**PROBLEM DESCRIPTION:** Retype exactly, and only, the lines from the one that contains "- cbn [wipe]." through the final line of the entries.

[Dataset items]
----
Lemma wipe_ok n : forall i m, 0 <= i -> exists m', wipe n i m = Ok tt m' /\ (forall b, m_img m' b = if (i <=? b) && (b <? i + Z.of_nat n) then zeros else m_img m b) /\
  m_size m' = (if n is O then m_size m else Z.max (m_size m) (i + Z.of_nat n)) /\ freeinode m' = freeinode m /\ freeblock m' = freeblock m.
Proof.
  induction n as [|n IH]; intros i m Hi.
  - exists m. split; [done|]. split; [|done]. intros b. destruct (Z.leb_spec i b), (Z.ltb_spec b (i + Z.of_nat 0)); cbn; done || lia.
  - cbn [wipe]. unfold bind at 1, wsect at 1, modify at 1. set (m1 := mk_image _ _ _ _). destruct (IH (i + 1) m1 ltac:(lia)) as (m' & E & HB & HS & HI & HF).
    exists m'. split; [done|]. split; [|split; [|done]].
    + intros b. rewrite HB. cbn [m_img m1]. destruct (Z.leb_spec (i + 1) b), (Z.ltb_spec b (i + 1 + Z.of_nat n)), (Z.leb_spec i b), (Z.ltb_spec b (i + Z.of_nat (S n))), (Z.eqb_spec b i); cbn; done || lia.
    + rewrite HS. cbn [m_size m1]. destruct n; lia.
Qed.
----
**SOLUTION FOR THIS EXERCISE:**
  - cbn [wipe]. unfold bind at 1, wsect at 1, modify at 1. set (m1 := mk_image _ _ _ _). destruct (IH (i + 1) m1 ltac:(lia)) as (m' & E & HB & HS & HI & HF).
    exists m'. split; [done|]. split; [|split; [|done]].
    + intros b. rewrite HB. cbn [m_img m1]. destruct (Z.leb_spec (i + 1) b), (Z.ltb_spec b (i + 1 + Z.of_nat n)), (Z.leb_spec i b), (Z.ltb_spec b (i + Z.of_nat (S n))), (Z.eqb_spec b i); cbn; done || lia.
    + rewrite HS. cbn [m_size m1]. destruct n; lia.
Qed.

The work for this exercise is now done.